* **PROBLEM STATEMENT**
The lines to copy are those in the listing that hold the word "Module".
START DATASET ENTRIES
(* ===== verification/TxqQueue.v ===== *)
(** * Transaction queue: candidates and indices
    (internal/txq/candidate.go, internal/txq/txq.go, internal/txq/process.go)

    Candidates live in a store addressed by pointers, because the queue's three
    indices (by fee, by transaction id, by account) share them and update them
    in place. The file models the indices, the per-account queries, insertion,
    erasure and rebuilding, and proves the invariant that ties them together. *)

From Stdlib Require Import ZArith Lia.
From stdpp Require Import base sorting list gmap strings numbers.
From S2P Require Import Prelude TxqFee.

Module TxqQueue.
Import TxqFee.

(** ** Sequence proxies *)

Record SeqProxy := mkSeqProxy { Value : Z; IsTicket : bool }.

#[global] Instance SeqProxy_eq_dec : EqDecision SeqProxy.
Proof. solve_decision. Defined.

#[global] Instance SeqProxy_countable : Countable SeqProxy.
Proof.
  apply (inj_countable' (fun s => (Value s, IsTicket s)) (fun p => mkSeqProxy p.1 p.2)).
  by intros [].
Defined.

Definition NewSeqProxySequence (seq : Z) : SeqProxy := mkSeqProxy seq false.
Definition NewSeqProxyTicket (ticket : Z) : SeqProxy := mkSeqProxy ticket true.

Definition Less (s other : SeqProxy) : bool :=
  if negb (IsTicket s) && IsTicket other then true
  else if IsTicket s && negb (IsTicket other) then false
  else Value s <? Value other.

(** ** Transactions as the queue sees them *)

(** An amount: native with its signed drops, or something else. *)
Inductive Amount := NativeAmount (drops : Z) | OtherAmount.

(** The transaction types whose contents the queue inspects. *)
Inductive TxBody :=
  | Payment (amount : Amount) (sendMax : option Amount)
  | OfferCreate (takerGets : Amount)
  | EscrowCreate (amount : Amount)
  | PaymentChannelCreate (amount : Amount)
  | PaymentChannelFund (amount : Amount)
  | XChainCommit (amount : Amount)
  | SponsorshipSet (feeAmountDelta : option Amount)
  | TicketCreate (ticketCount : Z)
  | AccountSet (setFlag clearFlag : option Z)
  | RegularKeySet
  | SignerListSet
  | AccountDelete
  | XChainClaim
  | XChainAddClaimAttestation
  | XChainAddAccountCreateAttest
  | Batch
  | OtherTx.
(* ===== verification/TxqAccept.v ===== *)
(** * Transaction queue: moving transactions into the open ledger
    (internal/txq/accept.go, internal/txq/submission.go)

    One pass of Accept over the fee index: candidates are tried from the highest
    fee down, sequence transactions of an account in order, failing ones lose
    retries or are dropped. The open ledger is an interface; cancellation is an
    oracle consulted at the points where the code consults its context. *)

From Stdlib Require Import ZArith Lia.
From stdpp Require Import base sorting list gmap strings numbers relations.
From S2P Require Import Prelude TxqFee TxqQueue.

Module TxqAccept.
Import TxqFee TxqQueue.

(** ** Transaction results (internal/tx/ter) *)

Definition TesSUCCESS : Result := 0.
Definition IsTec (r : Result) : bool := 100 <=? r.
Definition IsTef (r : Result) : bool := (-199 <=? r) && (r <=? -100).
Definition IsTem (r : Result) : bool := (-299 <=? r) && (r <=? -200).

(** ** The open ledger, as the queue sees it *)

(** The operations Accept and Apply share. *)
Class OpenView (V : Type) := {
  GetTxInLedger : V -> Z;
  ApplyTransactionWithFlags : V -> option Transaction -> Z -> V * (Result * bool);
  PreflightTransactionWithFlags : V -> option Transaction -> Z -> Result;
  RulesIdentity : V -> option RulesId }.

Class AcceptContext (V : Type) := {
  #[global] accept_view :: OpenView V;
  GetParentHash : V -> bytes }.

Section Accept.
Context {V : Type} `{!AcceptContext V}.
(** The binary transaction parser ([None]: a parse error). *)
Context (ParseFromBinary : bytes -> option Transaction).
(** The n-th check of the cancellation context finds it cancelled. *)
Context (Err : nat -> bool).

Definition candidateTransaction (c : candidate) : option Transaction :=
  if (32 <=? length (blob c))%nat then
    match ParseFromBinary (blob c) with
    | Some parsed => Some parsed
    | None => Txn c
    end
  else Txn c.

(** Position of a pointer in the fee index. *)
Fixpoint indexOf (c : cptr) (l : list cptr) : option nat :=
  match l with
  | [] => None
  | x :: l' => if (x =? c)%nat then Some 0%nat else S <$> indexOf c l'
  end.

Definition indexInByFee (q : TxQ) (c : cptr) : option nat := indexOf c (byFee q).

Definition eraseAndAdvance (q : TxQ) (idx : nat) (c : cptr) : TxQ * nat :=
  match byAccount q !! Account (cand q c) with
  | None => (removeByFee q c, idx)
  | Some aq =>
      let nextCandidate := GetNextTx (heap q) aq (SeqProxyOf (cand q c)) in
      let feeNext := byFee q !! S idx in
      let useAccountNext :=
        match nextCandidate with
        | None => None
        | Some n => match feeNext with
                    | None => Some n
                    | Some f => if candidateLess q n f then Some n else None
                    end
        end in
      let q := erase q c in
      match useAccountNext with
      | Some n => match indexOf n (byFee q) with
                  | Some j => (q, j)
                  | None => (q, idx)
                  end
      | None => (q, idx)
      end
  end.

Definition dropLastForAccount (q : TxQ) (aq : accountQueue) (current : cptr) (idx : nat) : TxQ * nat :=
  match last (SortedCandidates (heap q) aq) with
  | None => (q, idx)
  | Some dropTarget =>
      if (dropTarget =? current)%nat then (q, idx)
      else
        let dropIdx := indexInByFee q dropTarget in
        let q := erase q dropTarget in
        match dropIdx with
        | Some d => if (d <? idx)%nat then (q, (idx - 1)%nat) else (q, idx)
        | None => (q, idx)
        end
  end.
Lemma canonicalSubmission_key txn id0 a0 t raw id a :
  canonicalSubmission txn id0 a0 =
    Some (t, raw, id, a) ->
  ParseFromBinary raw = Some t /\ ComputeTransactionHash t = Some id /\
  SourceAccount (GetCommon t) = Some a /\
  (a0 = zeroAccount \/ a0 = a) /\ (id0 = zeroID \/ id0 = id).
Proof.
  unfold canonicalSubmission. intros (raw' & Hraw & H)%bind_Some.
  apply bind_Some in H as (t' & Ht & H). apply bind_Some in H as (id' & Hid & H).
  apply bind_Some in H as (a' & Ha & H).
  repeat case_bool_decide; cbn in H; try done; injection H as -> -> -> ->; split_and!; auto.
Qed.

Lemma prepare_key txn txID account (q : TxQ) (v : V) s :
  Synthetic txn = false ->
  prepare (Some txn) txID account (q, v) = (q, v, inr s) -> sDryRun s = false ->
  key (sTxID s) = (sAccount s, sSeqProxy s).
Proof.
  intros Hsyn. unfold prepare, bind_ at 1, view_ at 1. cbn [fst snd].
  destruct (hasFlag (GetApplyFlags v) TapDRY_RUN) eqn:Ed; intros H Hdry.
  { exfalso. unfold canonicalise, bind_, done_ in H. cbn in H.
    repeat case_match; try done; simplify_eq. }
  unfold canonicalise in H.
  destruct (canonicalSubmission txn txID account) as [[[[t raw] id] a]|] eqn:Ec.
  2:{ rewrite Hsyn in H. by unfold bind_ in H. }
  apply canonicalSubmission_key in Ec as (Hp & Hh & Ha & Ha0 & Hid0).
  cbv beta iota zeta delta [bind_ done_ rejectIf fst snd] in H.
  assert (Hide : (if bool_decide (id = zeroID) then txID else id) = id)
    by (clear H; case_bool_decide as Ez; [destruct Hid0 as [Hz|Hz]; rewrite Hz; [symmetry; exact Ez|done]|done]).
  assert (Hae : (if bool_decide (a = zeroAccount) then account else a) = a)
    by (clear H Hide; case_bool_decide as Ez; [destruct Ha0 as [Hz|Hz]; rewrite Hz; [symmetry; exact Ez|done]|done]).
  rewrite Hide, Hae in H. destruct (negb _); [done|].
  destruct (AccountExists v a) as [[|]|]; [|done..].
  destruct (GetAccountSequence v a) as [seq|]; [|done].
  destruct (seqProxyFor (GetCommon t)) as [sp|] eqn:Es; [|done]. injection H as <-. cbn.
  by eapply Hkey.
Qed.
(* ===== verification/TxqFork.v ===== *)
(** * Transaction queue: forking (internal/txq/fork.go)

    A fork owns copies of every candidate, with the transaction parsed again
    from its canonical blob. It is given a store of its own in which the copy of
    a candidate has the original's pointer, which is what the cloner's memo
    table amounts to: one copy per candidate, shared by the three indices. *)

From Stdlib Require Import ZArith Lia.
From stdpp Require Import base sorting list gmap strings numbers.
From S2P Require Import Prelude TxqFee TxqQueue.

Module TxqFork.
Import TxqFee TxqQueue.

Section Fork.
Context (ParseFromBinary : bytes -> option Transaction).
Context (SerializeTransaction : Transaction -> option bytes).

Definition set_txn (c : candidate) (t : Transaction) (b : bytes) : candidate :=
  mkCandidate (Some t) b (TxID c) (Account c) (FeeLevel c) (SeqProxyOf c) (LastValid c)
    (RetriesRemaining c) (LastResult c) (PreflightResult c) (Flags c) (PreflightFlags c)
    (PreflightRules c) (Consequences c).

(** The copy of a candidate; [None] when its transaction does not parse. *)
Definition cloneCandidate (c : candidate) : option candidate :=
  if (0 <? length (blob c))%nat then
    (fun t => set_txn c t (blob c)) <$> ParseFromBinary (blob c)
  else match Txn c with
       | None => Some c
       | Some t =>
           serialized ← SerializeTransaction t;
           parsed ← ParseFromBinary serialized;
           Some (set_txn c parsed serialized)
       end.

(** The candidates the three indices reach. *)
Definition reachable (q : TxQ) : list cptr :=
  ((map_to_list (byAccount q)) ≫= (fun e => (entries e.2).*2)) ++ byFee q ++ (map_to_list (byID q)).*2.

Definition forkTxQ (q : TxQ) : option TxQ :=
  if forallb (fun c => bool_decide (is_Some (cloneCandidate (cand q c)))) (reachable q) then
    Some (set_heap q (foldr (fun c h => <[c := default (cand q c) (cloneCandidate (cand q c))]> h)
                        (heap q) (reachable q)))
  else None.

Lemma clone_key c c' : cloneCandidate c = Some c' -> ckey c' = ckey c.
Proof.
  unfold cloneCandidate. destruct (0 <? _)%nat.
  - by intros (t & _ & ->)%fmap_Some.
  - destruct (Txn c) as [t|]; [|by intros [= ->]].
    intros (b & _ & (p & _ & [= <-])%bind_Some)%bind_Some. done.
Qed.

Lemma clone_details c c' :
  blob c <> [] -> cloneCandidate c = Some c' ->
  candidateDetails c' = candidateDetails c /\ rawBlob c' = rawBlob c.
Proof.
  intros Hb. unfold cloneCandidate. destruct (Nat.ltb_spec 0 (length (blob c))) as [Hl|Hl].
  - intros (t & _ & ->)%fmap_Some. unfold candidateDetails, rawBlob; cbn.
    destruct (Nat.eqb_spec (length (blob c)) 0); [lia|]. done.
  - destruct (blob c); [done|cbn in Hl; lia].
Qed.

(** Cells of the fork's store. *)
Lemma fork_cell q l c :
  let h := foldr (fun c h => <[c := default (cand q c) (cloneCandidate (cand q c))]> h) (heap q) l in
  h !! c = if bool_decide (c ∈ l) then Some (default (cand q c) (cloneCandidate (cand q c)))
           else heap q !! c.
Proof.
  cbv zeta. induction l as [|d l IH]; cbn; [done|].
  destruct (decide (d = c)) as [->|Hne].
  - rewrite lookup_insert_eq, bool_decide_eq_true_2; [done|by left].
  - rewrite lookup_insert_ne, IH by done.
    destruct (decide (c ∈ l)) as [Hin|Hin].
    + rewrite !bool_decide_eq_true_2; [done|by right|done].
    + rewrite !bool_decide_eq_false_2; [done| |done]. rewrite elem_of_cons. naive_solver.
Qed.

Lemma fork_inv q q' :
  forkTxQ q = Some q' ->
  same_index q q' /\ byAccount q' = byAccount q /\
  forall c, c ∈ reachable q -> Some (cand q' c) = cloneCandidate (cand q c).
Proof.
  unfold forkTxQ. destruct (forallb _ _) eqn:Eall; [|done]. intros [= <-].
  assert (Hc : forall c, c ∈ reachable q -> is_Some (cloneCandidate (cand q c))).
  { intros c Hin. apply list_elem_of_In in Hin.
    by apply (proj1 (forallb_forall _ _) Eall), bool_decide_eq_true in Hin. }
  assert (Hcell : forall c, cand (set_heap q (foldr (fun c h =>
      <[c := default (cand q c) (cloneCandidate (cand q c))]> h) (heap q) (reachable q))) c =
    if bool_decide (c ∈ reachable q) then default (cand q c) (cloneCandidate (cand q c))
    else cand q c).
  { intros c. unfold cand at 1; cbn. rewrite lookup_total_alt, fork_cell.
    case_bool_decide; [done|]. unfold cand. by rewrite lookup_total_alt. }
  split_and!; [|done|].
  - constructor; try done.
    + intros c Hl; cbn. rewrite fork_cell. case_bool_decide; eauto.
    + intros c. rewrite Hcell. case_bool_decide as Hin; [|done].
      destruct (Hc c Hin) as [c' Hc']. rewrite Hc'; cbn. by apply clone_key.
  - intros c Hin. rewrite Hcell, bool_decide_eq_true_2 by done.
    destruct (Hc c Hin) as [c' ->]. done.
Qed.

(** A fork is a well-formed queue that answers like the original: for queues
    whose candidates carry their canonical blobs, it lists the same transactions
    in the same order, finds the same blobs by identifier and has the same
    metrics, capacity and parent hash. *)
Theorem fork_faithful q q' :
  wf q -> (forall c, c ∈ byFee q -> blob (cand q c) <> []) -> forkTxQ q = Some q' ->
  wf q' /\ AllTxs q' = AllTxs q /\ (forall id, GetTxBlob q' id = GetTxBlob q id) /\
  (forall n, MetricsOf q' n = MetricsOf q n) /\ parentHash q' = parentHash q.
Proof.
  intros Hwf Hb Hf. pose proof Hf as Hq. apply fork_inv in Hf as (Hs & _ & Hc).
  assert (Hclone : forall c, c ∈ byFee q ->
    candidateDetails (cand q' c) = candidateDetails (cand q c) /\
    rawBlob (cand q' c) = rawBlob (cand q c)).
  { intros c Hin. apply clone_details; [by apply Hb|]. symmetry. apply Hc.
    unfold reachable. set_solver. }
  assert (Hrest : txqFull q' = txqFull q).
  { unfold forkTxQ in Hq. destruct (forallb _ _); [|done]. by injection Hq as <-. }
  split_and!.
  - by eapply same_index_wf.
  - unfold AllTxs. rewrite (si_byFee _ _ Hs). apply list_fmap_ext. intros i c Hi.
    apply Hclone. by eapply list_elem_of_lookup_2.
  - intros id. unfold GetTxBlob. rewrite (si_byID _ _ Hs).
    destruct (byID q !! id) as [c|] eqn:E; [|done].
    destruct (wf_id q Hwf _ _ E) as [Hin _]. by rewrite (proj2 (Hclone c Hin)).
  - intros n. unfold MetricsOf, isFull.
    rewrite (si_byFee _ _ Hs), (si_maxSize _ _ Hs), (si_metrics _ _ Hs), Hrest.
    by destruct (si_cand _ _ (byFee q !!! (length (byFee q) - 1)%nat) Hs) as (_ & _ & -> & _).
  - apply Hs.
Qed.

End Fork.

(** ** Instance *)

Definition exTxn : Transaction :=
  mkTransaction (mkCommon (Some exAccount) "10" (Some 5) None None None false false false false None)
    OtherTx [18; 0; 1] false.

Definition isSome {A} (o : option A) : bool := match o with Some _ => true | None => false end.

Lemma exFork_some : isSome (forkTxQ (fun _ => Some exTxn) (fun t => Some (RawBytes t)) exQ) = true.
Proof. vm_compute. reflexivity. Qed.

Lemma fork_faithful_witness :
  match forkTxQ (fun _ => Some exTxn) (fun t => Some (RawBytes t)) exQ with
  | Some q' => wf q' /\ AllTxs q' = AllTxs exQ /\ (forall id, GetTxBlob q' id = GetTxBlob exQ id) /\
      (forall n, MetricsOf q' n = MetricsOf exQ n) /\ parentHash q' = parentHash exQ
  | None => False
  end.
Proof.
  pose proof exFork_some as Hs.
  destruct (forkTxQ (fun _ => Some exTxn) (fun t => Some (RawBytes t)) exQ) as [q'|] eqn:E;
    [|discriminate Hs].
  apply (fork_faithful (fun _ => Some exTxn) (fun t => Some (RawBytes t)) exQ q' exQ_wf); [|exact E].
  intros c Hc. assert (H : c ∈ [2; 1]%nat) by exact Hc.
  apply elem_of_cons in H as [->|[->|[]%elem_of_nil]%elem_of_cons]; vm_compute; discriminate.
Defined.

End TxqFork.
(** ** What the trie relies on of ledgers *)

(** Ancestors are known on [MinSeq, Seq]; the last is the ledger itself; there
    is one genesis; two ledgers that share an ancestor share everything before it. *)
Definition known `{!Ledger L} (l : L) (s : Z) : Prop := MinSeq l <= s <= Seq l.

Class LedgerLaws (L : Type) `{!Ledger L} : Prop := {
  seq_range (l : L) : 0 <= MinSeq l <= Seq l /\ Seq l < max_u32;
  ancestor_self (l : L) : Ancestor l (Seq l) = ID l;
  one_genesis (a b : L) : Seq a = 0 -> Seq b = 0 -> ID a = ID b;
  unique_history (a b : L) s p : known a s -> known b s -> Ancestor a s = Ancestor b s ->
    p <= s -> known a p -> known b p -> Ancestor a p = Ancestor b p }.

Section Search.
Context {L : Type} `{!Ledger L} `{!LedgerLaws L}.

(** ** Mismatch *)

Definition agree (a b : L) (x : Z) : Prop := Ancestor a x = Ancestor b x.

Lemma mismatchLoop_spec (a b : L) lower upper fuel low hi :
  (forall x, lower <= x <= upper -> known a x /\ known b x) ->
  0 <= lower <= low -> low <= hi <= upper + 1 -> upper < max_u32 ->
  (low = lower \/ agree a b (low - 1)) -> (hi = upper + 1 \/ ~ agree a b hi) ->
  hi - low < 2 ^ Z.of_nat fuel ->
  let r := mismatchLoop a b (S fuel) low hi in
  lower <= r <= upper + 1 /\ (r = lower \/ agree a b (r - 1)) /\ (r = upper + 1 \/ ~ agree a b r).
Proof.
  intros Hk Hl. revert low hi Hl. induction fuel as [|fuel IH]; intros low hi Hl Hh Hu Hlo Hhi Hf.
  { cbn in Hf. assert (low = hi) as <- by lia. cbn. destruct (Z.ltb_spec low low); [lia|]. cbn.
    split; [lia|done]. }
  cbn [mismatchLoop]. destruct (Z.ltb_spec low hi) as [Hlt|Hge].
  2:{ cbv zeta. assert (low = hi) as <- by lia. split; [lia|done]. }
  rewrite Nat2Z.inj_succ, Z.pow_succ_r in Hf by lia. cbv zeta. unfold max_u32 in Hu.
  assert (Hmid : low <= low + (hi - low) / 2 < hi) by dmlia.
  rewrite (wrap_small 32 (low + (hi - low) / 2)) by (unfold is_uint; lia).
  set (mid := low + (hi - low) / 2) in *.
  case_bool_decide as Ha.
  - rewrite (wrap_small 32 (mid + 1)) by (unfold is_uint; lia). apply IH; [lia|lia|done| |done|].
    + right. unfold agree. by replace (mid + 1 - 1) with mid by lia.
    + subst mid. dmlia.
  - apply IH; [lia|lia|done|done|by right|]. subst mid. dmlia.
Qed.
(* ===== verification/ShaMapRefine.v ===== *)
(** * State tree: the tree implements a finite map

    [rep h d n m] says that the node [n], at depth [d] with [h] levels left below
    it, holds exactly the items [m]: every branch in use leads (in memory or in
    the store) to a node with the branch's hash that represents the items whose
    nibble at [d] is that branch, unused branches hold nothing, stored hashes are
    the hashes of what they summarize, and no inner node but the root stands for
    fewer than two items. Every operation is proved against it. *)

From Stdlib Require Import ZArith Lia.
From stdpp Require Import base list numbers option gmap fin_maps.
From S2P Require Import Prelude Sha512 ShaMapKey ShaMapNode ShaMap.

Import ShaMapKey ShaMapNode ShaMap.

Module ShaMapRefine.

(** Items by key: their kind and data. *)
Abbreviation contents := (gmap bytes (leafKind * bytes)).

(** The items whose nibble at depth [d] is [i]. *)
Definition sub (d i : nat) (m : contents) : contents := filter (fun kv => nibble kv.1 d = i) m.

(** The keys are 32 bytes and agree with [k] on the first [d] nibbles. *)
Definition under (d : nat) (k : bytes) (m : contents) : Prop := map_Forall (fun k' _ => samePrefix d k' k) m.
Definition keyed (m : contents) : Prop := map_Forall (fun k _ => is_key k) m.

Lemma sub_lookup d i m k : sub d i m !! k = if decide (nibble k d = i) then m !! k else None.
Proof.
  unfold sub. destruct (decide (nibble k d = i)) as [Hn|Hn].
  - destruct (m !! k) as [v|] eqn:Hk.
    + by apply map_lookup_filter_Some_2.
    + apply map_lookup_filter_None. by left.
  - apply map_lookup_filter_None. right. intros v _. done.
Qed.

Lemma sub_insert_eq d i m k v : nibble k d = i -> sub d i (<[k := v]> m) = <[k := v]> (sub d i m).
Proof. intros Hn. unfold sub. by rewrite map_filter_insert_True. Qed.

Lemma sub_insert_ne d i m k v : nibble k d <> i -> sub d i (<[k := v]> m) = sub d i m.
Proof.
  intros Hn. apply map_eq. intros k'. rewrite !sub_lookup. destruct (decide (nibble k' d = i)) as [Hk'|]; [|done].
  rewrite lookup_insert_ne; [done|]. intros ->. done.
Qed.

Lemma sub_delete d i m k : sub d i (delete k m) = delete k (sub d i m).
Proof. unfold sub. apply map_filter_delete. Qed.

Lemma sub_delete_ne d i m k : nibble k d <> i -> sub d i (delete k m) = sub d i m.
Proof.
  intros Hn. rewrite sub_delete. apply delete_id. rewrite sub_lookup. by rewrite decide_False.
Qed.

Lemma sub_keyed d i m : keyed m -> keyed (sub d i m).
Proof. intros Hm k v Hk. rewrite sub_lookup in Hk. destruct (decide _); [by eapply Hm|done]. Qed.

Lemma under_sub d k m : under d k m -> under (S d) k (sub d (nibble k d) m).
Proof.
  intros Hu k' v Hk'. rewrite sub_lookup in Hk'. destruct (decide _) as [Hn|]; [|done].
  apply samePrefix_S. split; [by eapply Hu|done].
Qed.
END DATASET ENTRIES
* **RESULT FOR THIS EXERCISE**
Module TxqQueue.
Module TxqAccept.
Module TxqFork.
Module ShaMapRefine.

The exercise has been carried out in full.